A Universidade do Estado da Bahia (Uneb) decidiu pelo cancelamento da matrícula da estudante Janecleia Sueli Maia Martins, aprovada no curso de Medicina no vestibular de 2023, aos 49 anos, após prestar vestibular pela décima segunda vez.
A decisão foi publicada na edição desta quarta-feira, 17 de abril, do Diário Oficial do Estado (DOE), por meio de uma portaria, assinada pela reitora Adriana Marmori. De acordo com o documento, a medida teve como base o desdobramento de um processo administrativo, motivado por uma representação apresentada por outros candidatos junto ao Ministério Público estadual (MP-BA).
A estudante concorreu ao vestibular na reserva de cotas para candidatos negros, gerando questionamentos pelo fato de ser de pele branca, conforme as fotos divulgadas em suas redes sociais e nos meios de comunicação que repercutiram o feito.
À época do fato, a Uneb informou que abriu um procedimento para analisar o caso e que a autodeclaração goza da presunção relativa de veracidade.

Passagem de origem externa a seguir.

(** ** Closing *)

Lemma good_closed w w' R ts k g fd :
  good w R ts k g → w_fdtab w !! fd = None → (∀ u, ¬ armed g u fd) → sys_step w w' →
  w_kernel w' = (sys_close fd (w_kernel w)).2 → good w' R ts k (delete fd g).
Proof.
  intros Hg Hfd Ha Hs Ek. eapply good_sys; [done..|].
  pose proof (gd_io _ _ _ _ _ _ Hg) as [(e & tw & Hw & Hsl & Hint) Htb Hif Hhd Hlk Har Hop Hno Hac].
  pose proof Hs as [E1 E2 E3 E4 E5 E6 E7 E8 E9 Eo E10].
  assert (Hd : ∀ u fd', armed (delete fd g) u fd' ↔ armed g u fd').
  { intros u fd'. unfold armed. rewrite lookup_delete_Some. split; [by intros []|]. intros H. split; [|done].
    intros <-. by apply (Ha u). }
  split; rewrite ?E2, ?E3, ?E6, ?E7; try done.
  - exists e, tw. split_and!; [|done|].
    + destruct Hw as ((sv & ? & ?) & ? & ?). split; [exists sv; by rewrite E4|by rewrite E5].
    + intros fd'. rewrite Ek. intros Hi%close_interest. destruct (Hint fd') as (q & x & ? & ? & ?); [set_solver|].
      exists q, x. by rewrite Hd.
  - intros q (x & ? & ?)%Hlk. exists x. by rewrite Hd.
  - intros fd' u. rewrite Hd. apply Har.
  - intros fd' Hx. rewrite Ek, close_opened. apply elem_of_difference. split.
    + apply Hop. destruct Hx as [?|[x [_ ?]%lookup_delete_Some]]; [by left|right; by eauto].
    + intros ->%elem_of_singleton. rewrite Hfd, lookup_delete_eq in Hx. by destruct Hx as [[]|[]].
Qed.

Lemma only_mine_delete g fd b : g !! fd = Some (t, b) → only_mine t g (delete fd g).
Proof.
  intros Hg fd' u x Hu. rewrite lookup_delete_Some. split; [by intros []|]. intros H. split; [|done].
  intros <-. congruence.
Qed.

Lemma owns_delete g fd fd' : owns (delete fd g) t fd' ↔ owns g t fd' ∧ fd' ∉ ({[fd]} : gset Z).
Proof.
  unfold owns. rewrite not_elem_of_singleton. destruct (decide (fd' = fd)) as [->|]; [rewrite lookup_delete_eq; naive_solver|].
  rewrite lookup_delete_ne by done. naive_solver.
Qed.

(** [close], with the hook on: the descriptor leaves the table and is nobody's. *)
Lemma close_ok fd g w :
  RUN g w → owns g t fd → hook_is true w →
  wp (close fd) (λ _ w', ∃ g', keeps g w g' w' ∧ RUN g' w' ∧ gave t {[fd]} g w g' w' ∧ w_scheds w' = w_scheds w) w.
Proof.
  intros Hw Ho Hh. pose proof Hw as (R & ts & th & tv & Hr)%run_elim. pose proof Hr as [Hg Hth Hc Ht Hnf Hni Har Hn].
  pose proof (own_unarmed _ _ _ Ho Har) as Hfd.
  assert (Hna : ∀ u, ¬ armed g u fd) by (intros u; unfold armed; rewrite Hfd; naive_solver).
  assert (Hfin : ∀ w1 R1, good w1 R1 ts NULL g → ¬ in_rings R1 (run_link t) → current t w1 → w_self w1 = w_self w →
    w_tasks w1 = w_tasks w → w_scheds w1 = w_scheds w →
    w_fdtab w1 !! fd = None → (∀ fd', fd' ≠ fd → w_fdtab w1 !! fd' = w_fdtab w !! fd') →
    wp (syscall (sys_close fd)) (λ _ w', ∃ g', keeps g w g' w' ∧ RUN g' w' ∧ gave t {[fd]} g w g' w' ∧ w_scheds w' = w_scheds w) w1).
  { intros w1 R1 Hg1 Hni1 (th1 & Hth1 & Hc1) Es1 Et1 Ec1 Hf1 Ho1. eapply syscall_step; [exact Hth1|]. intros r er k w2 Hk Hs2 Ek.
    assert (Hg2 : good w2 R1 ts NULL (delete fd g)) by (eapply good_closed; [done..|by rewrite Ek, Hk]).
    pose proof Hs2 as [E1 E2 E3 E4 E5 E6 E7 E8 E9 Eo E10]. destruct (E10 th1 Hth1) as (th2 & Hth2 & Ec & _).
    exists (delete fd g). split_and!; [| | |congruence].
    - apply keeps_io; [congruence..|by eapply only_mine_delete|]. intros fd' u Hu Hou. rewrite E7. apply Ho1. intros ->.
      unfold owns in Hou. rewrite Hfd in Hou. by injection Hou as ->.
    - split.
      + exists R1, ts. split_and!; [done|exists th2; rewrite E1; split; [done|congruence]| |done].
        exists tv. split; [congruence|done].
      + intros fd'. unfold armed. intros [_ ?]%lookup_delete_Some. by apply (Har fd').
    - split; [apply owns_delete|congruence]. }
  unfold close. wp_step. eapply co_hooked_is; [done|done|]. cbn [negb]. wp_step. eapply get_inner_fd_calm; [done|].
  intros p w1 Hs1 Hp. pose proof (good_calm _ _ _ _ _ _ _ Hg Hs1) as Hg1.
  assert (Hc1 : current t w1) by (eapply calm_current; [done|by exists th]).
  pose proof (proj1 Hs1) as [E1 E2 E3 E4 E5 E6 E7 E8 E9 Eo E10]. wp_step.
  destruct Hp as [[-> Hp]|[Hpn Hp]].
  { rewrite decide_True by done. wp_step. apply (Hfin w1 R); try done; [by rewrite E7|]. intros. by rewrite E7. }
  rewrite decide_False by done. rewrite <-E7 in Hp.
  destruct (io_tab _ _ _ _ (gd_io _ _ _ _ _ _ Hg1) _ _ Hp) as (Hrg & _ & Hlv & v & Hv & Ev).
  unfold delete_inner_fd. rewrite is_fd_valid_spec, bool_decide_eq_true_2 by done. cbn [negb]. wp_step.
  apply wp_rd_fdtab; [done|]. rewrite Hp. cbn [default]. rewrite decide_False by done.
  destruct (lrep_delete _ _ _ (rt_links _ _ _ _ (gd_rt _ _ _ _ _ _ Hg1)) (io_heads _ _ _ _ (gd_io _ _ _ _ _ _ Hg1) p) Hlv)
    as (l & Hd & HR & Hdom & Hnil).
  pose proof (good_unlink _ _ _ _ _ _ _ _ Hg1 HR Hdom) as Hg2. wp_step. eapply wp_upd_links; [exact Hd|].
  unfold free_ifd. wp_steps. eapply wp_upd_links; [done|]. apply wp_wr_fdtab; [done|]. rewrite decide_True by done.
  eapply Hfin; [exact (good_free _ _ _ _ _ fd p Hg2 Hp Hnil Hna)| |exact Hc1|done|done|done| |].
  - by intros ?%in_rings_remove.
  - cbn. by rewrite lookup_delete_eq.
  - intros fd' Hne. cbn. rewrite lookup_delete_ne by done. by rewrite E7.
Qed.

A universidade disse ainda que, uma vez verificada a sua inconsistência ou falsidade, os(as) candidatos(as) seriam eliminados(as) do processo seletivo ou teriam a matrícula anulada a qualquer tempo, mesmo se já matriculados(as), conforme prevê a resolução interna sobre cotas e o edital do vestibular.
De acordo uma matéria publicada pelo site Bahia Notícias à época, apesar da decisão pelo cancelamento da matrícula, Janecleia passou por uma avaliação da Comissão Departamental de Validação da Autodeclaração logo após a repercussão da denúncia, recebendo um parecer positivo, assinado pela presidente do órgão.
História comovente
Janecleia é pernambucana da cidade de Petrolina. Ela trabalhava como passadeira e sonhava em ser médica desde que tinha 11 anos, no entanto, sem recursos, o sonho ficou adormecido por décadas. Aos 16 anos, deixou de frequentar a escola após concluir o ensino médio. No mesmo ano, ela se casou e, com 17, foi mãe pela primeira vez.
Trabalhando em diversas funções, como caixa de supermercado, faxineira e cozinheira, ela se dedicou aos cuidados de sua família. Aos 24 anos, teve seu segundo filho. “Sou de uma família muito simples e humilde, nunca tivemos condição de nos dedicar aos estudos. Sempre precisei trabalhar para levar comida para dentro de casa e assim foi desde que me casei”, explicou à época.
Em 2010, já com 36 anos, Jane, como é conhecida, reativou sua vontade de estudar após a chegada do curso de Medicina no campus da Universidade Federal do Vale do São Francisco (Univasf) de sua cidade. Ela então decidiu retomar os estudos com o objetivo de cursar medicina. Sem condições de pagar um cursinho de preparação para o vestibular, ela passou a disputar vaga de bolsista em instituições de ensino do município.
“Como eu sempre estudei em escola pública, podia disputar bolsas para estudar de graça [em preparatórios], e assim foi. Mesmo quando eu não conseguia, eu pedia ajuda e fui conseguindo voltar a estudar. Comecei do zero, porque como fiquei mais de 15 anos sem estudar, o conteúdo mudou bastante”, relatou.
Jane, como é conhecida, disse ainda que enfrentou vários preconceitos ao longo de todos estes anos tentando passar no curso de seus sonhos. “Quando eu falava que ia prestar medicina, logo vinham os olhares me julgando. O que eu mais ouvi é que estava velha para isso. Muita gente me disse que eu já estava no fim da vida e não deveria perder tempo tentando ser médica”, concluiu.
Ao saber da aprovação, em março do ano passado, ela pegou dinheiro emprestado com familiares e foi para Salvador efetuar a matrícula. Com ajuda da filha, fez uma vaquinha que arrecadou cerca de R$ 32 mil, recursos usados para que ela pudesse se manter na capital baiana.